兎に角、小さくて可愛い。ずっと見ていても飽きない。

まるで一目惚れのようではないかと。

くりくりとした目に見つめられると、何とも言えない幸せな気分だ。

スコティッシュフォールドだけれど、折れ耳ではなく立て耳。でも可愛い。

スコには珍しい、まるで三毛猫のような模様。やっぱり可愛い。

何と言うのか、他の子と比べても段違いに可愛いのだ。

これはすぐにでも売れるんじゃないかと確信していた。


「この子、可愛い!うちの子にしたい!」

と相方は宣うが、さっきパソコンを買ったばかりじゃないか。

流石に無理だろうと思った。血統書付きだから、

パソコンと同じくらいの値段はする。ローンはどうするんだよ?

「まぁ何とかなるよ」

無責任な相方だった。
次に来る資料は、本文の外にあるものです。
(** A second NICK after the welcome. *)
Lemma onNick_only_renames_witness :
  welcomed (conn sReplay) = true /\
  onNick (demoEnv quiet) "robert" sReplay
  = ({| conn := set_nickname "robert" (conn sReplay); world := world sReplay;
        trace := trace sReplay |}, Continue).
Proof.
  split; [reflexivity|].
  apply (onNick_only_renames (demoEnv quiet) "robert" sReplay). by left.
Defined.

(** The socket refuses the first greeting line. *)
Lemma onNick_greeting_refused_witness :
  exists s',
    onNick (demoEnv refusing) "bob" sFresh = (s', Return) /\
    supervision (trace s') = [] /\
    welcomed (conn s') = false /\
    welcomeCh_closed (conn s') = false.
Proof.
  destruct (onNick_greeting_refused (demoEnv refusing) "bob" sFresh "broken pipe")
    as (s' & Hrun & Htr & Hw & Hch).
  - reflexivity.
  - discriminate.
  - reflexivity.
  - exists s'. split; [exact Hrun|]. split; [rewrite Htr; reflexivity|].
    split; [exact Hw | exact Hch].
Defined.

(** The bridge never starts: the supervisor gives up, and the connection is
    left welcomed with the welcome channel open. *)
Lemma onNick_gives_up_without_welcome_witness :
  exists s',
    onNick (demoEnv noBrowser) "bob" sFresh = (s', Return) /\
    welcomed (conn s') = true /\
    nickname (conn s') = "bob" /\
    welcomeCh_closed (conn s') = false.
Proof.
  destruct (onNick_gives_up_without_welcome (demoEnv noBrowser) "bob" sFresh)
    as (s' & Hrun & Hw & Hn & Hch & _).
  - reflexivity.
  - discriminate.
  - intros line w. reflexivity.
  - exact Scenarios.noBrowser_setup_fails.
  - exists s'. split; [exact Hrun|]. split; [exact Hw|]. split; [exact Hn | exact Hch].
Defined.

(** Everything works: one attempt, then the welcome channel is closed. *)
Lemma onNick_welcomes_after_setup_witness :
  exists s' evs,
    onNick (demoEnv quiet) "bob" sFresh = (s', Continue) /\
    supervision evs = [EvBridgeStop; EvBridgeStart] /\
    welcomed (conn s') = true /\
    welcomeCh_closed (conn s') = true /\
    nickname (conn s') = "bob".
Proof.
  destruct (onNick_welcomes_after_setup (demoEnv quiet) "bob" sFresh)
    as (s' & evs & Hrun & _ & Hsup & Hw & Hch & Hn).
  - reflexivity.
  - discriminate.
  - intros line w. reflexivity.
  - exact quiet_setup_succeeds.
  - exists s', evs. split; [exact Hrun|]. split; [exact Hsup|].
    split; [exact Hw|]. split; [exact Hch | exact Hn].
Defined.

(** A first session with two chats: the map is empty after setup, and
    catch-up only records the chats' current timestamps. *)
Lemma first_session_never_replays_witness :
  timestampMap (conn (setup (demoEnv firstTime) sFresh).1) = ∅ /\
  exists s2 evs,
    catchUp (demoEnv firstTime) (setup (demoEnv firstTime) sFresh).1 = (s2, None) /\
    handledMessages evs = [] /\
    fetches evs = [] /\
    timestampMap (conn s2) !! "C1" = Some 150 /\
    timestampMap (conn s2) !! "C2" = Some 90.
Proof.
  destruct (first_session_never_replays (demoEnv firstTime)
              (fun key w => eq_refl) sFresh) as [Hmap Hcatch].
  split; [exact Hmap|].
  destruct (Hcatch eq_refl) as (s2 & evs & Hrun & _ & Hh & Hf & Htm).
  exists s2, evs. split; [exact Hrun|]. split; [exact Hh|]. split; [exact Hf|].
  rewrite Htm. split; reflexivity.
Defined.

(** [C1] is at 150 and its watermark is 200: its turn does nothing. *)
Lemma catchUpChat_skips_chat_without_news_witness :
  HasCapability (conn sCurrent) replayCapability = true /\
  catchUpChat (demoEnv inOrder) false family sCurrent = (sCurrent, None).
Proof.
  split; [reflexivity|].
  refine (proj1 (catchUpChat_skips_chat_without_news
                   (demoEnv inOrder) family sCurrent _) 200 _ _).
  - reflexivity.
  - reflexivity.
  - simpl. lia.
Defined.

(** [C2] has no watermark: its whole history is replayed. *)
Lemma catchUpChat_replays_whole_history_witness :
  exists evs,
    trace (catchUpChat (demoEnv inOrder) false work sNewChat).1
    = trace sNewChat ++ evs /\
    fetches evs = [("C2", MinInt64)] /\
    (catchUpChat (demoEnv inOrder) false work sNewChat).2 = None /\
    handledMessages evs = [msg 90; msg 120; msg 140].
Proof.
  destruct (catchUpChat_replays_whole_history (demoEnv inOrder) work sNewChat)
    as (evs & Htr & Hf & Hall).
  - reflexivity.
  - reflexivity.
  - simpl. lia.
  - destruct (Hall 0%nat [msg 90; msg 120; msg 140] eq_refl (fun _ _ => eq_refl))
      as [Hok Hh].
    exists evs. split; [exact Htr|]. split; [exact Hf|]. split; [exact Hok|].
    rewrite Hh. reflexivity.
Defined.

(** [C1] had been joined; the platform reports it again. *)
Lemma addChat_then_GetChatByID_witness :
  GetChatByID (conn (addChat (demoEnv quiet) (rawC1 150) sJoined).1) "C1"
  = Some (chatOf (rawC1 150) []) /\
  GetChatByID (conn sJoined) "C1" = Some (set_Joined true family) /\
  GetChatByID (conn (addChat (demoEnv quiet) (rawC1 150) sJoined).1) "C2"
  = Some work.
Proof.
  destruct (addChat_then_GetChatByID (demoEnv quiet) (rawC1 150) sJoined
              (addChat (demoEnv quiet) (rawC1 150) sJoined).1
              (chatOf (rawC1 150) []) eq_refl)
    as (Hfound & _ & _ & _ & Hother).
  split; [exact Hfound|]. split; [reflexivity|].
  rewrite (Hother "C2"); [reflexivity | discriminate].
Defined.

(** The platform enumerates [C1] and [C2]; both are registered. *)
Lemma addAllChats_registers_every_chat_witness :
  "C1" ∈ ID <$> Chats (conn (addAllChats (demoEnv firstTime) sFresh).1) /\
  "C2" ∈ ID <$> Chats (conn (addAllChats (demoEnv firstTime) sFresh).1).
Proof.
  pose proof (proj2 (addAllChats_registers_every_chat (demoEnv firstTime) sFresh)
                eq_refl 0%nat [rawC1 150; rawC2 90] eq_refl) as Hall.
  split.
  - apply (Hall (rawC1 150)). apply list_elem_of_here.
  - apply (Hall (rawC2 90)). apply list_elem_of_further, list_elem_of_here.
Defined.

(** The socket refuses the topic line: only JOIN and the topic line were
    handed over, and the chat is still not joined. *)
Lemma joinChat_writes_prefix_of_sequence_witness :
  IsGroupChat family = true /\ Joined family = false /\
  exists evs,
    trace (joinChat (demoEnv brokenPipe) (Some family) (start (bob [family] ∅ ∅))).1
    = trace (start (bob [family] ∅ ∅)) ++ evs /\
    attemptedLines evs `prefix_of` joinSequence (demoEnv brokenPipe) "bob" family /\
    (joinChat (demoEnv brokenPipe) (Some family) (start (bob [family] ∅ ∅))).2.1
    = Some family.
Proof.
  split; [reflexivity|]. split; [reflexivity|].
  destruct (joinChat_writes_prefix_of_sequence (demoEnv brokenPipe) family
              (start (bob [family] ∅ ∅)) eq_refl eq_refl)
    as (evs & Htr & Hpre & _ & Hfail).
  exists evs. split; [exact Htr|]. split; [exact Hpre|].
  apply Hfail. discriminate.
Defined.

(** [C1] had been joined; after the platform reports it again, joining it
    writes the whole sequence once more. *)
Lemma rediscovered_chat_is_joined_again_witness :
  Joined <$> GetChatByID (conn sJoined) "C1" = Some true /\
  exists s2 evs,
    joinChat (demoEnv quiet)
      (GetChatByID (conn (addChat (demoEnv quiet) (rawC1 150) sJoined).1) "C1")
      (addChat (demoEnv quiet) (rawC1 150) sJoined).1
    = (s2, (Some (set_Joined true (chatOf (rawC1 150) [])), None)) /\
    writtenLines evs
    = [":bob JOIN #family"; ":whapp-irc 332 bob #family :family";
       ":whapp-irc 353 bob @ #family :";
       ":whapp-irc 366 bob #family :End of /NAMES list."].
Proof.
  split; [reflexivity|].
  destruct (rediscovered_chat_is_joined_again (demoEnv quiet) (rawC1 150) sJoined
              (addChat (demoEnv quiet) (rawC1 150) sJoined).1
              (chatOf (rawC1 150) []))
    as (s2 & evs & Hrun & _ & Hw).
  - intros line w. reflexivity.
  - reflexivity.
  - reflexivity.
  - exists s2, evs. split; [exact Hrun|]. rewrite Hw. reflexivity.
Defined.

(** Three commands, two of which fail without a closed pipe, are all handed
    over and the two failures are logged; a QUIT that fails with a closed
    pipe ends the task before JOIN. *)
Lemma dispatch_ends_only_on_closed_pipe_witness :
  (exists s1,
     dispatchLoop (demoEnv quiet) demoHandleOpen
       ((DispatchMsg <$> [privmsg; join; privmsg]) ++ [DispatchClosed]) [] sReplay
     = dispatchLoop (demoEnv quiet) demoHandleOpen
         [DispatchClosed] [privmsg; join; privmsg] s1 /\
     trace s1
     = trace sReplay
       ++ [EvLogPrintf "error handling new irc message: %s\n" ["unknown chat"];
           EvLogPrintf "error handling new irc message: %s\n" ["unknown chat"]]) /\
  (exists s',
     dispatchLoop (demoEnv quiet) demoHandle
       [DispatchMsg quit; DispatchMsg join] [] sReplay
     = (s', ([quit], Returned))).
Proof.
  split.
  - destruct (proj1 (dispatch_ends_only_on_closed_pipe (demoEnv quiet) demoHandleOpen)
                [privmsg; join; privmsg] [DispatchClosed] [] sReplay)
      as (s1 & evs & Hrun & Htr & _ & Hevs & _).
    + repeat constructor; discriminate.
    + intros m cw err. unfold demoHandleOpen. cbn [snd].
      case_bool_decide; [|discriminate]. intros [= <-]. reflexivity.
    + exists s1. split; [exact Hrun|]. rewrite Htr, Hevs. reflexivity.
  - destruct (proj2 (proj2 (dispatch_ends_only_on_closed_pipe
                              (demoEnv quiet) demoHandle))
                quit [DispatchMsg join] [] sReplay ErrClosedPipe)
      as (s' & Hrun & _).
    + discriminate.
    + reflexivity.
    + reflexivity.
    + exists s'. exact Hrun.
Defined.
(** The loop invariant: with [count] elements left from [index] on, every
    later read lies in [index, index + count), above all earlier ones; the
    loop faults only outside the array and stops within [count] rounds. *)
Lemma ShuffledBinarySearch_loop_inv fuel : forall value a index count,
  0 <= count -> 0 <= index -> index + count <= INT_MAX ->
  let run := ShuffledBinarySearch_loop fuel value a index count in
  StronglySorted Z.lt (fst run)
  /\ Forall (fun i => index <= i < index + count) (fst run)
  /\ (index + count <= Z.of_nat (length a) -> snd run <> Fault)
  /\ (count <= Z.of_nat fuel -> snd run <> Diverge).
Proof.
  induction fuel as [|fuel IH]; intros value a index count Hc Hi Hint;
    cbn [ShuffledBinarySearch_loop]; destruct (Z.eqb_spec count 0) as [->|Hnz].
  1-3: cbn [fst snd]; repeat split; try constructor; try discriminate; lia.
  destruct (rd a index) as [read| |] eqn:Hrd.
  - destruct (Z.eqb_spec value read) as [->|Hne].
    + cbn [fst snd]. repeat split; try discriminate.
      * repeat constructor.
      * constructor; [lia|constructor].
    + unwrap.
      set (next := if read <? value
                   then (index + (count ÷ 2 + 1), (count - 1) ÷ 2)
                   else (index + 1, count ÷ 2)).
      assert (Hnext : index < fst next /\ 0 <= snd next < count
                      /\ fst next + snd next <= index + count)
        by (subst next; destruct (read <? value); cbn [fst snd]; lia).
      destruct next as [index' count']. cbn [fst snd] in Hnext.
      destruct Hnext as (Hlt & Hcnt & Hsum).
      specialize (IH value a index' count' ltac:(lia) ltac:(lia) ltac:(lia)).
      cbv zeta in IH.
      destruct (ShuffledBinarySearch_loop fuel value a index' count')
        as [reads r].
      cbn [fst snd] in *. destruct IH as (Hs & Hb & Hf & Hd).
      repeat split.
      * constructor; [exact Hs|].
        eapply Forall_impl; [|exact Hb]. cbv beta. intros; lia.
      * constructor; [lia|].
        eapply Forall_impl; [|exact Hb]. cbv beta. intros; lia.
      * intros Hlen. apply Hf; lia.
      * intros Hfuel. apply Hd. lia.
  - cbn [fst snd]. repeat split; try discriminate.
    + repeat constructor.
    + constructor; [lia|constructor].
    + intros Hlen. destruct (rd_in_range a index) as [v Hv]; [lia|].
      congruence.
  - cbn [fst snd]. unfold rd in Hrd.
    destruct (index <? 0); [discriminate|].
    destruct (nth_error a (Z.to_nat index)); discriminate.
Qed.

End SearchReads.

(** ** Sorted lists cut in two *)

Section SortedFacts.
Implicit Types s lo hi : list Z.

Lemma ascending_sorted s : ascending s = true -> StronglySorted Z.le s.
Proof.
  intros H. apply Sorted_StronglySorted; [intros x y z; apply Z.le_trans|].
  induction s as [|x [|y t] IH]; [constructor|repeat constructor|].
  cbn [ascending] in H. apply andb_true_iff in H. destruct H as [Hxy Ht].
  constructor; [apply IH; exact Ht|constructor; lia].
Qed.

Lemma strictly_ascending_sorted s :
  strictly_ascending s = true -> StronglySorted Z.lt s.
Proof.
  intros H. apply Sorted_StronglySorted; [intros x y z; apply Z.lt_trans|].
  induction s as [|x [|y t] IH]; [constructor|repeat constructor|].
  cbn [strictly_ascending] in H. apply andb_true_iff in H.
  destruct H as [Hxy Ht].
  constructor; [apply IH; exact Ht|constructor; lia].
Qed.

Lemma strictly_ascending_ascending s :
  strictly_ascending s = true -> ascending s = true.
Proof.
  induction s as [|x [|y t] IH]; try reflexivity.
  cbn [strictly_ascending ascending]. rewrite !andb_true_iff.
  intros [Hxy Ht]. split; [lia|apply IH; exact Ht].
Qed.

Lemma StronglySorted_app_inv (R : Z -> Z -> Prop) lo m hi :
  StronglySorted R (lo ++ m :: hi) ->
  StronglySorted R lo /\ StronglySorted R hi
  /\ Forall (fun x => R x m) lo /\ Forall (R m) hi.
Proof.
  induction lo as [|x lo IH]; cbn [app]; intros H.
  - apply StronglySorted_inv in H. destruct H as [Hhi Hm].
    repeat split; try constructor; assumption.
  - apply StronglySorted_inv in H. destruct H as [Hs Hx].
    destruct (IH Hs) as (Hlo & Hhi & Hlm & Hmh).
    apply Forall_app in Hx. destruct Hx as [Hxlo Hxm].
    repeat split; try assumption.
    + constructor; assumption.
    + constructor; [|assumption]. inversion Hxm; assumption.
Qed.

Lemma StronglySorted_lt_nth_inj s : StronglySorted Z.lt s ->
  forall i j x, nth_error s i = Some x -> nth_error s j = Some x -> i = j.
Proof.
  induction 1 as [|y s Hs IH Hy]; intros i j x Hi Hj.
  - destruct i; discriminate.
  - rewrite Forall_forall in Hy.
    destruct i as [|i], j as [|j]; cbn [nth_error] in Hi, Hj.
    + reflexivity.
    + injection Hi as ->. apply nth_error_In, Hy in Hj. lia.
    + injection Hj as ->. apply nth_error_In, Hy in Hi. lia.
    + f_equal. eapply IH; eassumption.
Qed.

End SortedFacts.

(** ** ShuffledBinarySearch on a layout *)

Section SearchLayout.
Implicit Types s lo hi pre post : list Z.

Lemma ShuffledBinarySearch_loop_result_step fuel value a index count read :
  count <> 0 -> rd a index = Done read -> value <> read ->
  snd (ShuffledBinarySearch_loop (S fuel) value a index count)
  = if read <? value
    then snd (ShuffledBinarySearch_loop fuel value a
                (index ⊕ (count ÷ 2 ⊕ 1)) ((count ⊖ 1) ÷ 2))
    else snd (ShuffledBinarySearch_loop fuel value a (index ⊕ 1) (count ÷ 2)).
Proof.
  intros Hc Hrd Hne. cbn [ShuffledBinarySearch_loop].
  destruct (Z.eqb_spec count 0); [contradiction|]. rewrite Hrd.
  destruct (Z.eqb_spec value read); [contradiction|].
  destruct (read <? value);
    match goal with
    | |- context [ShuffledBinarySearch_loop ?f ?v ?a ?i ?c] =>
        destruct (ShuffledBinarySearch_loop f v a i c)
    end; reflexivity.
Qed.

(** What the search answers on the layout of an ascending list, wherever
    the block lies in the array. *)
Lemma ShuffledBinarySearch_loop_layout s :
  StronglySorted Z.le s ->
  forall pre post value fuel,
    (length s <= fuel)%nat ->
    Z.of_nat (length pre + length s) <= INT_MAX ->
    let a := pre ++ layout s ++ post in
    let r := snd (ShuffledBinarySearch_loop fuel value a
                    (Z.of_nat (length pre)) (Z.of_nat (length s))) in
    (In value s ->
     exists p, r = Done p
               /\ Z.of_nat (length pre) <= p < Z.of_nat (length pre + length s)
               /\ rd a p = Done value)
    /\ (~ In value s -> r = Done (-1)).
Proof.
  induction s as [|lo m hi Hlo IHlo IHhi] using median_ind;
    intros Hsorted pre post value fuel Hfuel Hint; cbv zeta.
  - split; [intros []|]. intros _. destruct fuel; reflexivity.
  - apply StronglySorted_app_inv in Hsorted.
    destruct Hsorted as (Hslo & Hshi & Hlom & Hmhi).
    rewrite Forall_forall in Hlom, Hmhi.
    rewrite layout_node by exact Hlo.
    rewrite length_app in Hlo, Hfuel, Hint |- *.
    cbn [length] in Hlo, Hfuel, Hint |- *.
    destruct fuel as [|fuel]; [lia|].
    set (F := Z.of_nat (length pre)).
    set (n := Z.of_nat (length lo + S (length hi))).
    set (a := pre ++ (m :: layout lo ++ layout hi) ++ post).
    assert (Hrd : rd a F = Done m)
      by (subst a F; rewrite rd_frame0; reflexivity).
    destruct (Z.eq_dec value m) as [->|Hne].
    + split; [|intros Hnot; exfalso; apply Hnot, in_elt].
      intros _. exists F. repeat split; [|lia|lia|exact Hrd].
      cbn [ShuffledBinarySearch_loop].
      destruct (Z.eqb_spec n 0); [lia|]. rewrite Hrd, Z.eqb_refl.
      reflexivity.
    + rewrite (ShuffledBinarySearch_loop_result_step _ _ _ _ _ m)
        by (assumption || lia).
      subst F n. unwrap.
      set (F := Z.of_nat (length pre)).
      set (n := Z.of_nat (length lo + S (length hi))).
      destruct (Z.ltb_spec m value) as [Hgt|Hle].
      * specialize (IHhi Hshi (pre ++ m :: layout lo) post value fuel
                      ltac:(lia)
                      ltac:(rewrite length_app; cbn [length];
                            rewrite length_layout; lia)).
        cbv zeta in IHhi.
        replace ((pre ++ m :: layout lo) ++ layout hi ++ post)
          with a in IHhi by (subst a; norm_app; reflexivity).
        replace (Z.of_nat (length (pre ++ m :: layout lo)))
          with (F + (n ÷ 2 + 1)) in IHhi
          by (rewrite length_app; cbn [length]; rewrite length_layout;
              subst F n; lia).
        replace (Z.of_nat (length hi)) with ((n - 1) ÷ 2) in IHhi
          by (subst n; lia).
        destruct IHhi as [IHin IHout]. split.
        -- intros Hin. apply in_app_or in Hin.
           destruct Hin as [Hin|[Heq|Hin]];
             [apply Hlom in Hin; lia|congruence|].
           destruct (IHin Hin) as (p & Hp & Hrange & Hval).
           exists p. repeat split; [exact Hp| | |exact Hval];
             rewrite length_app in Hrange; cbn [length] in Hrange;
             rewrite length_layout in Hrange; lia.
        -- intros Hnot. apply IHout. intros Hin. apply Hnot.
           apply in_or_app. right. right. exact Hin.
      * specialize (IHlo Hslo (pre ++ [m]) (layout hi ++ post) value fuel
                      ltac:(lia)
                      ltac:(rewrite length_app; cbn [length]; lia)).
        cbv zeta in IHlo.
        replace ((pre ++ [m]) ++ layout lo ++ layout hi ++ post)
          with a in IHlo by (subst a; norm_app; reflexivity).
        replace (Z.of_nat (length (pre ++ [m]))) with (F + 1) in IHlo
          by (rewrite length_app; cbn [length]; subst F; lia).
        replace (Z.of_nat (length lo)) with (n ÷ 2) in IHlo
          by (subst n; lia).
        destruct IHlo as [IHin IHout]. split.
        -- intros Hin. apply in_app_or in Hin.
           destruct Hin as [Hin|[Heq|Hin]];
             [|congruence|apply Hmhi in Hin; lia].
           destruct (IHin Hin) as (p & Hp & Hrange & Hval).
           exists p. repeat split; [exact Hp| | |exact Hval];
             rewrite length_app in Hrange; cbn [length] in Hrange; lia.
        -- intros Hnot. apply IHout. intros Hin. apply Hnot.
           apply in_or_app. left. exact Hin.
Qed.

(** The same for the function itself, on a region at the front. *)
Lemma ShuffledBinarySearch_layout s post value :
  StronglySorted Z.le s ->
  Z.of_nat (length s) <= INT_MAX ->
  let a := layout s ++ post in
  let r := ShuffledBinarySearch value a (Z.of_nat (length s)) in
  (In value s ->
   exists p, r = Done p /\ 0 <= p < Z.of_nat (length s) /\ rd a p = Done value)
  /\ (~ In value s -> r = Done (-1)).
Proof.
  intros Hs Hmax. unfold ShuffledBinarySearch. rewrite Nat2Z.id.
  exact (ShuffledBinarySearch_loop_layout s Hs [] post value (length s)
           (Nat.le_refl _) Hmax).
Qed.

End SearchLayout.

(** ** DeshuffleIndex follows the layout *)

Section DeshuffleFacts.
Context {A : Type}.
Implicit Types s lo hi : list A.

(** From shuffled position [p] of a block whose sorted order starts at
    rank [base], the loop ends on rank [base + j], where [j] is the place
    in the sorted order of the element the layout holds at [p]. *)
Lemma DeshuffleIndex_loop_layout s :
  forall p base fuel,
    (p < length s)%nat -> (p <= fuel)%nat ->
    0 <= base -> base + Z.of_nat (length s) <= INT_MAX ->
    exists j,
      (j < length s)%nat
      /\ DeshuffleIndex_loop fuel (Z.of_nat p) (Z.of_nat (length s))
           (Z.of_nat (length s) ÷ 2) (base + Z.of_nat (length s) ÷ 2)
         = Done (base + Z.of_nat j)
      /\ nth_error s j = nth_error (layout s) p.
Proof.
  induction s as [|lo m hi Hlo IHlo IHhi] using median_ind;
    intros p base fuel Hp Hfuel Hbase Hint; [cbn [length] in Hp; lia|].
  rewrite layout_node by exact Hlo.
  rewrite length_app in Hlo, Hp, Hint |- *. cbn [length] in Hlo, Hp, Hint |- *.
  set (n := Z.of_nat (length lo + S (length hi))) in *.
  assert (Hhalf : n ÷ 2 = Z.of_nat (length lo)) by (subst n; lia).
  assert (Hup : (n - 1) ÷ 2 = Z.of_nat (length hi)) by (subst n; lia).
  destruct p as [|p].
  - exists (length lo). split; [lia|]. split.
    + rewrite Hhalf. destruct fuel; reflexivity.
    + rewrite nth_error_app_at by reflexivity. reflexivity.
  - destruct fuel as [|fuel]; [lia|].
    cbn [DeshuffleIndex_loop].
    destruct (Z.eqb_spec (Z.of_nat (S p)) 0); [lia|].
    rewrite Hhalf.
    destruct (Z.ltb_spec (Z.of_nat (length lo)) (Z.of_nat (S p))) as [Hhi|Hlow].
    + destruct (IHhi (p - length lo)%nat (base + Z.of_nat (length lo) + 1) fuel)
        as (j & Hj & Hrun & Hnth); [lia|lia|lia|lia|].
      exists (length lo + S j)%nat. split; [lia|]. split.
      * assert (Hn : 1 <= n <= INT_MAX) by lia.
        unwrap. rewrite Hup. unwrap.
        replace (Z.of_nat (S p) - (Z.of_nat (length lo) + 1))
          with (Z.of_nat (p - length lo)) by lia.
        etransitivity; [exact Hrun|]. f_equal. lia.
      * rewrite nth_error_app2 by lia.
        replace (length lo + S j - length lo)%nat with (S j) by lia.
        cbn [nth_error].
        rewrite nth_error_app2 by (rewrite length_layout; lia).
        rewrite length_layout. exact Hnth.
    + destruct (IHlo p base fuel) as (j & Hj & Hrun & Hnth); [lia|lia|lia|lia|].
      exists j. split; [lia|]. split.
      * unwrap.
        replace (Z.of_nat (S p) - 1) with (Z.of_nat p) by lia.
        replace (base + Z.of_nat (length lo) - Z.of_nat (length lo)
                 + Z.of_nat (length lo) ÷ 2)
          with (base + Z.of_nat (length lo) ÷ 2) by lia.
        exact Hrun.
      * rewrite nth_error_app1 by lia. cbn [nth_error].
        rewrite nth_error_app1 by (rewrite length_layout; lia).
        exact Hnth.
Qed.
(** * The SimplyRETS ingestion job subsystem

    A shallow embedding of [internal/services/simplyrets.go] and of the
    types of [internal/models/property.go] it uses: the job registry
    ([JobManager]), the status channel, the supervisor goroutine
    ([processProperties], [processBatch]), the batch workers
    ([processProperty], [downloadImages], [downloadImage]) and the listing
    converter ([convertToProperty]).

    Conventions.
    - Go [int] is a 64-bit two's complement integer: a [Z] with the
      wrap-around of [++] written out ([int64]); [int32(i)] is [int32].
    - [string] is [string]; [error] is [option string] ([None] is [nil],
      [Some m] an error whose [Error()] is [m]).
    - [time.Time] and [time.Duration] are nanoseconds on the monotonic
      clock, in [Z]; a [*time.Time] is an [option Z].
    - [float64] values are only copied: they are carried as their 64-bit
      pattern.
    - Channels and cancellation contexts live in a store and are named by
      references, because the supervisor and the registry share them.
    - Goroutines are interleaved at the granularity of the operations that
      touch shared state: a schedule is a list of labels. A status query
      is cut where [GetJobStatus] gives up its locks.
    - A panic in a request handler is recovered by the server; a panic in
      a goroutine of a job is not recovered anywhere, so it ends the
      process: no step is taken after it.
    - The registry holds pointers: a job that has left it lives on for
      the calls that looked it up before, and is named by its channel.
    - A sender blocked on a full channel is queued behind its buffer; a
      receive hands the place over to it.
    - The download goroutines of a listing send their results in an order
      that the outside chooses. *)

From stdpp Require Import gmap strings list fin_maps pretty sorting.

Local Open Scope Z_scope.

(** ** Machine integers *)

Definition max_int : Z := 2 ^ 63 - 1.

(** Wrap-around of a 64-bit signed [int]. *)
Definition int64 (z : Z) : Z := (z + 2 ^ 63) `mod` 2 ^ 64 - 2 ^ 63.

(** The conversion [int32(i)]. *)
Definition int32 (z : Z) : Z := (z + 2 ^ 31) `mod` 2 ^ 32 - 2 ^ 31.

Definition float64 : Type := Z.

(** [time.Time] and [time.Duration], in nanoseconds. *)
Definition Time : Type := Z.
Definition Duration : Type := Z.

Definition Second : Duration := 1000000000.
Definition Minute : Duration := 60 * Second.

(** ** models/property.go *)

Module NullString.
Record t := mk { String : string; Valid : bool }.
End NullString.

Module NullInt32.
Record t := mk { Int32 : Z; Valid : bool }.
End NullInt32.

(** [FlexibleString] is a string type; [String()] is the conversion back. *)
Definition FlexibleString : Type := string.
Definition FlexibleString_String (fs : FlexibleString) : string := fs.

Module Photo.
Record t := mk { URL : string; LocalURL : string; Caption : string }.
End Photo.

Definition PhotoList : Type := list Photo.t.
でも、気になるよなぁ。


「よろしかったら抱っこしてみませんか?」

迷っていたら店員さんに声をかけられてしまった。

でもまぁ折角の機会だからと、抱っこさせてもらう事にした。

でもどうすればいいんだろ?


こんな感じでと店員さんが説明してくれた。

恐る恐る抱っこしてみる。

逃げないだろうかと心配したが、とっても大人しくしている。

温かくて儚げなくらい軽い。ダメだ、買いたくなっちゃうだろ。


結局、買うかどうか保留にして一度家に戻った。

そして相方と話し合う。迷った挙句の結果は……、


「やっぱり欲しい!」


こうして新しい家族を迎え入れることになった。

お店の人に説明を聞いて契約をする。

ケージとかもないし、買わないといけないものも沢山だ。   

っていうか、育て方もよくわからないのに大丈夫なのか?

まぁ色々な準備もあり、一旦は、お猫様はお店での預かりとなった。


そして相方との言い争いとなったのは、お猫様の名前をどうするかだ。

色々案を出してみたが、双方納得するような名前は出てこない。

まさか何日も揉めるとは思わなかった。

最終的に、相方の提案した『もも』に決定した。

ありふれた名前は嫌だと反対したが、悪い名前ではないと

押し切られる事になった。まぁ可愛らしい名前だからいいなと思う事にした。



色々な準備も出来た。初めての経験だから不安もある。

でもこの可愛い子と暮らせるのなら何とかなるだろう。

ペットショップに向かい、ももを迎えいれた。

末永く仲良く暮らそうよ。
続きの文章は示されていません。